Une telle situation est totalement inédite pour une finale continentale. Le milieu du football est généralement très réticent à modifier un résultat acquis sur la pelouse. Des exceptions existent, comme le match Afrique du Sud contre Sénégal pour les qualifications du Mondial 2018, qui avait été rejoué suite à une corruption prouvée de l’arbitre.

On se souvient également de la finale de la Ligue des champions 2019 entre le Wydad et l’Espérance de Tunis. À l’époque, les Marocains avaient refusé de reprendre le jeu suite à une panne de la VAR. Le TAS avait alors confirmé le forfait du Wydad car le match n’avait jamais repris, contrairement à cette finale de la CAN 2025 où le Sénégal a terminé la rencontre.

Le Sénégal peut-il contester cette décision devant le TAS ?
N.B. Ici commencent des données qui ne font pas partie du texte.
(** * rx-utils: the single-flight cache and the keyed stream registry

    A shallow embedding of [CacheService], [StreamService] and
    [LogServiceBase] together with the part of RxJS they are built on
    (Subject, defer, tap, catchError, throttleTime, mergeMap, takeUntil,
    shareReplay, race), and the properties of the specification settled
    against it, followed by further properties read off the code.

    JavaScript runs these classes on one thread: every method body and
    every observer callback runs to completion before the next one
    starts.  The embedding therefore is a state machine whose steps are
    the method calls of the application, the subscriptions to the
    returned observables, and the notifications of the environment (a
    fallback or query observable emitting, a timer firing). The classes
    call functions of the application (a fallback, a query function, a
    log callback); such a call returns or throws, and which of the two is
    part of the step. *)

From Stdlib Require Import ZArith.
From stdpp Require Import gmap strings list.

Local Open Scope Z_scope.

(** ** Values and notifications *)

(** The [any] of the sources: the JavaScript values a cache or a stream
    carries. An object is known by its reference. *)
Inductive any :=
| Undefined
| Null
| Bool (b : bool)
| Num (n : Z)
| Str (s : string)
| Obj (ref : nat).

(** What an observer can be told. *)
Inductive Notification :=
| Next (v : any)
| Error (e : any)
| Complete.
La Fédération sénégalaise de football (FSF) a déjà enclenché une procédure d’appel. Lorsqu’une instance comme la CAF rend un verdict final, le Tribunal arbitral du sport (TAS) peut être saisi. Cette démarche nécessite le dépôt d’un mémoire et le paiement de frais de greffe s’élevant à 1000 francs suisses.

Une demande de suspension de la décision de la CAF aurait également été déposée, ce qui permettrait au Sénégal de conserver provisoirement son titre en attendant le verdict final du TAS, attendu dans les prochains mois. Ce dossier restera un cas d’école pour le droit du sport, touchant à la gouvernance des instances et à l’interprétation des règles, un sujet qui alimente la politique Niger du sport et l’actualité Niger régionale.